◆ **How to complete this task**
Scan the data below for the string "position". Copy every line where it appears.

◆ **Given information**
(** Shape of [a[ixs]] and the map from an index of the result to the index
    of the same element in [a]; [IndexError] when there are more indices
    than axes or an integer index is out of bounds. *)
Fixpoint getitem_view (ixs : list ix) (sh : list nat)
  : result (list nat * (list nat -> list nat)) :=
  match ixs, sh with
  | [], _ => Ok (sh, fun idx => idx)
  | _ :: _, [] => Err IndexError
  | Int i :: ixs', n :: sh' =>
      if index_ok n i then
        v ← getitem_view ixs' sh';
        Ok (v.1, fun idx => wrap_index n i :: v.2 idx)
      else Err IndexError
  | Slice start stop :: ixs', n :: sh' =>
      let '(lo, len) := slice_indices start stop n in
      v ← getitem_view ixs' sh';
      Ok (len :: v.1,
          fun idx => match idx with
                     | j :: idx' => (lo + j)%nat :: v.2 idx'
                     | [] => []
                     end)
  | Fancy ids :: ixs', n :: sh' =>
      if forallb (index_ok n) ids then
        v ← getitem_view ixs' sh';
        Ok (length ids :: v.1,
            fun idx => match idx with
                       | j :: idx' => wrap_index n (nth j ids 0) :: v.2 idx'
                       | [] => []
                       end)
      else Err IndexError
  end.

Definition np_getitem (a : ndarray) (ixs : list ix) : result ndarray :=
  v ← getitem_view ixs (shape a);
  Ok {| shape := v.1; item := fun idx => item a (v.2 idx) |}.

(** [np.pad(a, pad_width, mode='constant', constant_values=0)].
    [pad_width] is normalised as NumPy does: negative entries are refused,
    a single pair is used for every axis, otherwise there must be one pair
    per axis; anything else is a [ValueError]. *)
Definition as_pairs (pad_width : list (Z * Z)) (nd : nat)
  : result (list (nat * nat)) :=
  let to_nats := fun p : Z * Z => (Z.to_nat p.1, Z.to_nat p.2) in
  if existsb (fun p : Z * Z => (p.1 <? 0) || (p.2 <? 0)) pad_width
  then Err ValueError
  else match pad_width with
       | [] => Err ValueError
       | [p] => Ok (replicate nd (to_nats p))
       | _ => if decide (length pad_width = nd)
              then Ok (to_nats <$> pad_width)
              else Err ValueError
       end.

Fixpoint pad_shape (sh : list nat) (pairs : list (nat * nat)) : list nat :=
  match sh, pairs with
  | s :: sh', (b, e) :: pairs' => (b + s + e)%nat :: pad_shape sh' pairs'
  | _, _ => []
  end.

(** Source index of a position of the padded array, [None] in the border. *)
Fixpoint pad_source (sh : list nat) (pairs : list (nat * nat))
  (idx : list nat) : option (list nat) :=
  match sh, pairs, idx with
  | s :: sh', (b, _) :: pairs', i :: idx' =>
      if (b <=? i)%nat && (i <? b + s)%nat
      then cons (i - b)%nat <$> pad_source sh' pairs' idx'
      else None
  | _, _, _ => Some []
  end.

Definition np_pad (a : ndarray) (pad_width : list (Z * Z)) : result ndarray :=
  pairs ← as_pairs pad_width (ndim a);
  Ok {| shape := pad_shape (shape a) pairs;
        item := fun idx => match pad_source (shape a) pairs idx with
                           | Some src => item a src
                           | None => 0%Q
                           end |}.

(** ** Samples *)

Abbreviation sample := (gmap string ndarray).

(** [sample[key]] *)
Definition get_key (s : sample) (key : string) : result ndarray :=
  match s !! key with
  | Some a => Ok a
  | None => Err KeyError
  end.

(** ** [CenterCrop] (drive.py, lines 41-63) *)

(** [(w, h, d) = image.shape] *)
Definition unpack3 (sh : list nat) : result (Z * Z * Z) :=
  match sh with
  | [w; h; d] => Ok (Z.of_nat w, Z.of_nat h, Z.of_nat d)
  | _ => Err ValueError
  end.

Definition CenterCrop_call (output_size : list Z) (s : sample) : result sample :=
  image ← get_key s "image";
  label ← get_key s "label";
  (* pad the sample if necessary *)
  s0 ← shape_at label 0;
  o0 ← py_index output_size 0;
  small ← (if s0 <=? o0 then Ok true
           else s1 ← shape_at label 1;
                o1 ← py_index output_size 1;
                Ok (s1 <=? o1));
  padded ← (if small : bool then
              o0 ← py_index output_size 0;
              s0 ← shape_at label 0;
              let pw := Z.max ((o0 - s0) / 2 + 3) 0 in
              o1 ← py_index output_size 1;
              s1 ← shape_at label 1;
              let ph := Z.max ((o1 - s1) / 2 + 3) 0 in
              image' ← np_pad image [(pw, pw); (ph, ph)];
              label' ← np_pad label [(pw, pw); (ph, ph)];
              Ok (image', label')
            else Ok (image, label));
  let '(image, label) := padded in
  '(w, h, d) ← unpack3 (shape image);
  o0 ← py_index output_size 0;
  let w1 := py_round_half (w - o0) in
  o1 ← py_index output_size 1;
  let h1 := py_round_half (h - o1) in
  o0 ← py_index output_size 0;
  o1 ← py_index output_size 1;
  label ← np_getitem label [Slice (Some w1) (Some (w1 + o0));
                            Slice (Some h1) (Some (h1 + o1))];
  image ← np_getitem image [Slice (Some w1) (Some (w1 + o0));
                            Slice (Some h1) (Some (h1 + o1))];
  Ok ({[ "image" := image; "label" := label ]} : sample).

(** ** More of NumPy: random draws, rotations, flips, arithmetic *)

(** [np.random.randint(low, high)]: [ValueError] when [high <= low]. *)
Definition np_randint (low high : Z) : M Z := fun g =>
  if high <=? low then (Err ValueError, g)
  else (Ok (low + ints g (cursor g) mod (high - low)), advance 1 g).

(** [np.random.permutation(l)]: each draw selects the next element among
    those that remain. *)
Fixpoint shuffle (draw : nat -> Z) (c fuel : nat) (l : list Z) : list Z :=
  match fuel with
  | O => []
  | S fuel' =>
      let j := Z.to_nat (draw c mod Z.of_nat (length l)) in
      match l !! j with
      | Some x => x :: shuffle draw (S c) fuel' (delete j l)
      | None => []
      end
  end.

Definition np_permutation (l : list Z) : M (list Z) := fun g =>
  (Ok (shuffle (ints g) (cursor g) (length l) l), advance (length l) g).

(** Row-major offset of an index. *)
Fixpoint ravel (sh idx : list nat) : nat :=
  match sh, idx with
  | _ :: sh', i :: idx' => (i * foldr Nat.mul 1 sh' + ravel sh' idx')%nat
  | _, _ => O
  end.

(** [np.rot90(m, axes=(1, 2))]: [out[c, i, j] = m[c, j, n2 - 1 - i]]. *)
Definition np_rot90 (m : ndarray) : result ndarray :=
  match shape m with
  | d :: n1 :: n2 :: rest =>
      Ok {| shape := d :: n2 :: n1 :: rest;
            item := fun idx =>
              match idx with
              | c :: i :: j :: r => item m (c :: j :: (n2 - 1 - i)%nat :: r)
              | _ => item m idx
              end |}
  | _ => Err ValueError
  end.

(** Index of the source element of [np.flip(m, axis)[idx]]. *)
Definition flip_index (sh : list nat) (k : nat) (idx : list nat) : list nat :=
  match sh !! k with
  | Some n => alter (fun i => (n - 1 - i)%nat) k idx
  | None => idx
  end.

(** [np.flip(m, axis=axis).copy()] *)
Definition np_flip (m : ndarray) (axis : Z) : result ndarray :=
  if index_ok (ndim m) axis then
    Ok {| shape := shape m;
          item := fun idx =>
            item m (flip_index (shape m) (wrap_index (ndim m) axis) idx) |}
  else Err AxisError.

(** Broadcasting.  Shapes are aligned on their last axes. *)
Fixpoint broadcast_rev (s1 s2 : list nat) : result (list nat) :=
  match s1, s2 with
  | [], _ => Ok s2
  | _, [] => Ok s1
  | a :: s1', b :: s2' =>
      if (a =? b)%nat then cons a <$> broadcast_rev s1' s2'
      else if (a =? 1)%nat then cons b <$> broadcast_rev s1' s2'
      else if (b =? 1)%nat then cons a <$> broadcast_rev s1' s2'
      else Err ValueError
  end.

Definition broadcast_shapes (s1 s2 : list nat) : result (list nat) :=
  reverse <$> broadcast_rev (reverse s1) (reverse s2).

Fixpoint bsrc_rev (sh idx : list nat) : list nat :=
  match sh, idx with
  | s :: sh', i :: idx' => (if (s =? 1)%nat then O else i) :: bsrc_rev sh' idx'
  | _, _ => []
  end.

(** Index in an operand of shape [sh] of the element used at position [idx]
    of the broadcast result. *)
Definition broadcast_src (sh idx : list nat) : list nat :=
  reverse (bsrc_rev (reverse sh) (reverse idx)).

Definition np_map (f : Q -> Q) (a : ndarray) : ndarray :=
  {| shape := shape a; item := fun idx => f (item a idx) |}.

(** [np.zeros(sh)]: a negative dimension is a [ValueError]. *)
Definition np_zeros (sh : list Z) : result ndarray :=
  if existsb (fun n => n <? 0) sh then Err ValueError
  else Ok {| shape := Z.to_nat <$> sh; item := fun _ => 0%Q |}.

(** [(a == i).astype(np.float32)] *)
Definition np_eq_mask (a : ndarray) (i : Z) : ndarray :=
  np_map (fun x => if Qeq_bool x (inject_Z i) then 1%Q else 0%Q) a.

(** Assignment [a[i, :, :, :] = v].  The value is broadcast to the shape of
    the target row; NumPy first drops leading axes of length 1 that the
    target does not have. *)
Fixpoint strip_ones (n : nat) (sh : list nat) : list nat :=
  match n, sh with
  | S n', 1%nat :: sh' => strip_ones n' sh'
  | _, _ => sh
  end.

Fixpoint fits_rev (src tgt : list nat) : bool :=
  match src, tgt with
  | [], _ => true
  | _ :: _, [] => false
  | a :: src', b :: tgt' => ((a =? b)%nat || (a =? 1)%nat) && fits_rev src' tgt'
  end.

Definition np_setitem_row (a : ndarray) (i : Z) (v : ndarray) : result ndarray :=
  match shape a with
  | n :: ((_ :: _ :: _ :: _) as tgt) =>
      if index_ok n i then
        let src := strip_ones (length (shape v) - length tgt) (shape v) in
        let lead := (length (shape v) - length src)%nat in
        if fits_rev (reverse src) (reverse tgt) then
          Ok {| shape := shape a;
                item := fun idx =>
                  match idx with
                  | i' :: r =>
                      if (i' =? wrap_index n i)%nat
                      then item v (replicate lead O ++ broadcast_src src r)
                      else item a idx
                  | [] => item a idx
                  end |}
        else Err ValueError
      else Err IndexError
  | _ => Err IndexError
  end.

(** [idx] is a valid index of an array of shape [sh]. *)
Definition in_bounds (sh idx : list nat) : Prop := Forall2 lt idx sh.

(** [np.sum(a, axis=0)] *)
Definition np_sum_axis0 (a : ndarray) : ndarray :=
  match shape a with
  | n :: sh =>
      {| shape := sh;
         item := fun idx =>
           foldr Qplus 0%Q ((fun ch => item a (ch :: idx)) <$> seq 0 n) |}
  | [] => a
  end.

(** ** [RandomCrop] (drive.py, lines 66-111) *)

(** The padding step (lines 84-95). *)
Definition RandomCrop_pad (output_size : list Z) (image label : ndarray)
  (sdf : option ndarray) : result (ndarray * ndarray * option ndarray) :=
  s0 ← shape_at label 0;
  o0 ← py_index output_size 0;
  small ← (if s0 <=? o0 then Ok true
           else s1 ← shape_at label 1;
                o1 ← py_index output_size 1;
                if s1 <=? o1 then Ok true
                else s2 ← shape_at label 2;
                     o2 ← py_index output_size 2;
                     Ok (s2 <=? o2));
  if small : bool then
    o0 ← py_index output_size 0;
    s0 ← shape_at label 0;
    let pd := Z.max ((o0 - s0) / 2 + 3) 0 in
    o1 ← py_index output_size 1;
    s1 ← shape_at label 1;
    let pw := Z.max ((o1 - s1) / 2 + 3) 0 in
    o2 ← py_index output_size 2;
    s2 ← shape_at label 2;
    let ph := Z.max ((o2 - s2) / 2 + 3) 0 in
    image' ← np_pad image [(0, 0); (pw, pw); (ph, ph)];
    label' ← np_pad label [(0, 0); (pw, pw); (ph, ph)];
    sdf' ← match sdf with
           | Some a => Some <$> np_pad a [(0, 0); (pw, pw); (ph, ph)]
           | None => Ok None
           end;
    Ok (image', label', sdf')
  else Ok (image, label, sdf).

(** [(d, w, h) = image.shape] *)
Definition unpack_dwh (sh : list nat) : result (Z * Z * Z) :=
  match sh with
  | [d; w; h] => Ok (Z.of_nat d, Z.of_nat w, Z.of_nat h)
  | _ => Err ValueError
  end.

(** [a[:, w1:w1 + e1, h1:h1 + e2]] *)
Definition crop12 (a : ndarray) (w1 h1 e1 e2 : Z) : result ndarray :=
  np_getitem a [Slice None None;
                Slice (Some w1) (Some (w1 + e1));
                Slice (Some h1) (Some (h1 + e2))].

◆ **Task result**
(** Source index of a position of the padded array, [None] in the border. *)
(** Index in an operand of shape [sh] of the element used at position [idx]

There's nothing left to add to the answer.